Kenova Group, a real estate development company owned by the businessmen Norbertas and Kęstutis Faktorovičiai, acquired 100% of the shares in Power Group Property B1, the entity that holds a prominent heritage property in Vilnius’ Žvėrynas district, formerly operated as an infectious disease hospital.

The asset was acquired from a company indirectly controlled by Arvydas Paukštys, owner of the Teltonika technology group, who had originally purchased the property from the State Property Fund in 2021. This was a high-value transaction in one of Vilnius’ most architecturally and historically sensitive locations. The property presented distinct legal complexities beyond those of a typical share purchase.

The target asset is subject to cultural heritage protection requirements that significantly constrain what can be demolished, reconstructed, or newly built – meaning that legal due diligence had to assess not only corporate and title risks, but also the regulatory envelope governing the client’s future development ambitions.
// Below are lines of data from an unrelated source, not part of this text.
(* ===== verification/AsyncEcho.v ===== *)
(** The asynchronous echo server and client with their queues of outgoing datagrams
    (src/spike/asio_async_udp/server.cpp, src/spike/asio_async_udp/client.cpp,
    src/spike/asio_async_udp_server.cpp, src/spike/asio_async_udp_client.cpp).

    asio's part: handlers, posted ones included, run one at a time on the thread of the
    io_context, posted handlers in the order they were posted; the buffer of a pending send is
    not copied (it is the front of the queue), its destination is; a receive stores at most as
    many bytes as its buffer has, and a datagram that arrives while no receive is pending stays
    with the system. *)

From S2P Require Import Prelude Format UdpServer.
Local Open Scope Z_scope.

(** [os << endpoint]: dotted address and port. *)
Definition show_endpoint (e : endpoint) : chars :=
  show_address e.1 ++ text ":" ++ show_base 10 e.2.

(** ** The queue of outgoing datagrams *)

Section queue.
Context {Item : Type} (data : Item → chars).

Record wqueue := WQueue {
  posted : list Item;                    (* lambdas given to asio::post, oldest first *)
  queue : list Item;                     (* write_queue_, reply_queue_ *)
  writing : option endpoint;             (* the destination of the pending send *)
  wire : list (endpoint * chars);        (* the datagrams that have left *)
  errors : nat                           (* messages on std::cerr *)
}.

Definition set_posted (q : wqueue) l := WQueue l (queue q) (writing q) (wire q) (errors q).
Definition set_queue (q : wqueue) l := WQueue (posted q) l (writing q) (wire q) (errors q).
Definition set_writing (q : wqueue) w := WQueue (posted q) (queue q) w (wire q) (errors q).

(** send(message), send_reply(message, target): the work is posted. *)
Definition post (i : Item) : M wqueue unit := modify (λ q, set_posted q (posted q ++ [i])).

(** front() of an empty queue is undefined. *)
Definition front : M wqueue Item :=
  q ← get;
  match queue q with
  | i :: _ => mret i
  | [] => undefined (ub_index 0)
  end.

Definition pop : M wqueue unit :=
  q ← get;
  match queue q with
  | _ :: l => put (set_queue q l)
  | [] => undefined (ub_index 0)
  end.

Definition start_write (dest : Item → endpoint) : M wqueue unit :=
  i ← front;
  modify (λ q, set_writing q (Some (dest i))).

(** The posted lambda. *)
Definition run_posted (dest : Item → endpoint) : M wqueue unit :=
  q ← get;
  match posted q with
  | [] => mret tt
  | i :: l =>
      put (set_posted q l);;
      q ← get;
      let write_in_progress := negb (bool_decide (queue q = [])) in
      put (set_queue q (queue q ++ [i]));;
      if negb write_in_progress then start_write dest else mret tt
  end.

(** The completion of the send, with its handler. *)
Definition write_done (dest : Item → endpoint) (ok : bool) : M wqueue unit :=
  q ← get;
  match writing q with
  | None => mret tt
  | Some d =>
      if ok then
        i ← front;
        put (WQueue (posted q) (queue q) None (wire q ++ [(d, data i)]) (errors q));;
        pop;;
        q ← get;
        if negb (bool_decide (queue q = [])) then start_write dest else mret tt
      else put (WQueue (posted q) (queue q) None (wire q) (S (errors q)))
  end.
End queue.
Arguments wqueue : clear implicits.

(** ** class UdpServer *)

Module Server.
Record ReplyItem := Reply { data : chars; client : endpoint }.

Record UdpServer := MkServer {
  q : wqueue ReplyItem;                  (* reply_queue_ and the operations on it *)
  remote_endpoint_ : endpoint;
  recv_buffer_ : chars;                  (* std::array<char, 1024> *)
  receiving : bool;
  out : list chars
}.

Definition on_queue (m : M (wqueue ReplyItem) unit) : M UdpServer unit := λ s,
  match m (q s) with
  | Ok a q' => Ok a (MkServer q' (remote_endpoint_ s) (recv_buffer_ s) (receiving s) (out s))
  | Throw e q' => Throw e (MkServer q' (remote_endpoint_ s) (recv_buffer_ s) (receiving s) (out s))
  | UB u => UB u
  | OutOfFuel => OutOfFuel
  end.

Definition print (line : chars) : M UdpServer unit :=
  modify (λ s, MkServer (q s) (remote_endpoint_ s) (recv_buffer_ s) (receiving s) (out s ++ [line])).

Definition start_receive : M UdpServer unit :=
  modify (λ s, MkServer (q s) (remote_endpoint_ s) (recv_buffer_ s) true (out s)).

Definition send_reply (message : chars) (target_client : endpoint) : M UdpServer unit :=
  on_queue (post (Reply message target_client)).

(** The receive handler. *)
Definition receive_handler (ok aborted : bool) (bytes_recvd : nat) : M UdpServer unit :=
  if ok then
    s ← get;
    let message := take bytes_recvd (recv_buffer_ s) in
    print (text "[Server Received from " ++ show_endpoint (remote_endpoint_ s) ++
           text "]: " ++ message);;
    let reply := text "Echo: " ++ message in
    send_reply reply (remote_endpoint_ s);;
    start_receive
  else if negb aborted then on_queue (modify (λ q, WQueue (posted q) (queue q) (writing q) (wire q) (S (errors q))))
  else mret tt.

Definition UdpServer_ctor (port : Z) : M UdpServer unit :=
  print (text "Server listening on port " ++ show_int false (s16 port) ++ text "...");;
  start_receive.

(** asio stores the datagram in recv_buffer_ and its source in remote_endpoint_. *)
Definition complete_receive (from : endpoint) (bs : chars) : M UdpServer unit :=
  s ← get;
  if receiving s then
    let got := take (length (recv_buffer_ s)) bs in
    put (MkServer (q s) from (got ++ drop (length got) (recv_buffer_ s)) false (out s));;
    receive_handler true false (length got)
  else mret tt.

Definition fail_receive (aborted : bool) : M UdpServer unit :=
  s ← get;
  if receiving s then
    put (MkServer (q s) (remote_endpoint_ s) (recv_buffer_ s) false (out s));;
    receive_handler false aborted 0
  else mret tt.

Inductive event : Type :=
| EvReceived (from : endpoint) (bs : chars)
| EvReceiveError (aborted : bool)
| EvPosted                       (* the io_context runs the oldest posted handler *)
| EvSent
| EvSendError.

Definition step (e : event) : M UdpServer unit :=
  match e with
  | EvReceived from bs => complete_receive from bs
  | EvReceiveError aborted => fail_receive aborted
  | EvPosted => on_queue (run_posted client)
  | EvSent => on_queue (write_done data client true)
  | EvSendError => on_queue (write_done data client false)
  end.

Fixpoint run (es : list event) : M UdpServer unit :=
  match es with
  | [] => mret tt
  | e :: es' => step e;; run es'
  end.

(** The object before the body of the constructor runs. *)
Definition raw_server : UdpServer :=
  MkServer (WQueue [] [] None [] 0) (0, 0) (replicate 1024 Ascii.zero) false [].
End Server.

(** ** class UdpClient *)

Module EchoClient.
Record UdpClient := MkClient {
  q : wqueue chars;                      (* write_queue_ *)
  remote_endpoint_ : endpoint;
  sender_endpoint_ : endpoint;
  recv_buffer_ : chars;
  receiving : bool;
  out : list chars
}.

Definition on_queue (m : M (wqueue chars) unit) : M UdpClient unit := λ c,
  match m (q c) with
  | Ok a q' => Ok a (MkClient q' (remote_endpoint_ c) (sender_endpoint_ c) (recv_buffer_ c)
                              (receiving c) (out c))
  | Throw e q' => Throw e (MkClient q' (remote_endpoint_ c) (sender_endpoint_ c) (recv_buffer_ c)
                                    (receiving c) (out c))
  | UB u => UB u
  | OutOfFuel => OutOfFuel
  end.

Definition set_io (c : UdpClient) sender buf recv o : UdpClient :=
  MkClient (q c) (remote_endpoint_ c) sender buf recv o.

Definition send (message : chars) : M UdpClient unit := on_queue (post message).

Definition start_receive : M UdpClient unit :=
  modify (λ c, set_io c (sender_endpoint_ c) (recv_buffer_ c) true (out c)).

Definition receive_handler (ok aborted : bool) (bytes_recvd : nat) : M UdpClient unit :=
  if ok then
    c ← get;
    let message := take bytes_recvd (recv_buffer_ c) in
    put (set_io c (sender_endpoint_ c) (recv_buffer_ c) (receiving c)
      (out c ++ [[]; text "[Client Received from " ++ show_endpoint (sender_endpoint_ c) ++
                     text "]: " ++ message]));;
    start_receive
  else if negb aborted then on_queue (modify (λ q, WQueue (posted q) (queue q) (writing q) (wire q) (S (errors q))))
  else mret tt.

Definition UdpClient_ctor (resolve : string → string → option (list endpoint))
    (host port : string) : M UdpClient unit :=
  match resolve host port with
  | Some (e :: _) =>
      modify (λ c, MkClient (q c) e (sender_endpoint_ c) (recv_buffer_ c) (receiving c) (out c));;
      start_receive
  | Some [] => undefined ub_null_deref
  | None => throw (system_error "resolve")
  end.

Definition complete_receive (from : endpoint) (bs : chars) : M UdpClient unit :=
  c ← get;
  if receiving c then
    let got := take (length (recv_buffer_ c)) bs in
    put (set_io c from (got ++ drop (length got) (recv_buffer_ c)) false (out c));;
    receive_handler true false (length got)
  else mret tt.

Definition fail_receive (aborted : bool) : M UdpClient unit :=
  c ← get;
  if receiving c then
    put (set_io c (sender_endpoint_ c) (recv_buffer_ c) false (out c));;
    receive_handler false aborted 0
  else mret tt.

(** The destination of every datagram is the server's. *)
Definition on_write (m : (chars → endpoint) → M (wqueue chars) unit) : M UdpClient unit :=
  c ← get; on_queue (m (λ _, remote_endpoint_ c)).

Inductive event : Type :=
| EvApp (message : chars)        (* a thread calls send() *)
| EvReceived (from : endpoint) (bs : chars)
| EvReceiveError (aborted : bool)
| EvPosted
| EvSent
| EvSendError.

Definition step (e : event) : M UdpClient unit :=
  match e with
  | EvApp message => send message
  | EvReceived from bs => complete_receive from bs
  | EvReceiveError aborted => fail_receive aborted
  | EvPosted => on_write run_posted
  | EvSent => on_write (λ dest, write_done id dest true)
  | EvSendError => on_write (λ dest, write_done id dest false)
  end.

Fixpoint run (es : list event) : M UdpClient unit :=
  match es with
  | [] => mret tt
  | e :: es' => step e;; run es'
  end.

Definition raw_client : UdpClient :=
  MkClient (WQueue [] [] None [] 0) (0, 0) (0, 0) (replicate 1024 Ascii.zero) false [].
End EchoClient.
Structuring the transaction to properly reflect these constraints, while protecting the client’s position on representations, warranties, and conditions precedent, required close integration of real estate, M&A, and regulatory analysis.

Our Corporate and M&A team structured the transaction and advised Kenova Group through to a successful closing, managing the share purchase of Power Group Property B1 and coordinating all elements of the closing process. We ensured that the legal structure of the deal gave the client a clean, well-protected entry into a strategically valuable asset, with full visibility over the regulatory parameters shaping its redevelopment potential.

The acquisition positions Kenova Group to pursue a high-quality, community-oriented development in one of Vilnius’ most sought-after neighbourhoods. This matter reflects our firm’s experience advising on real estate M&A transactions where the asset’s regulatory and heritage context is as material to the deal as the financial terms and where precise legal structuring is essential to protecting long-term investor value.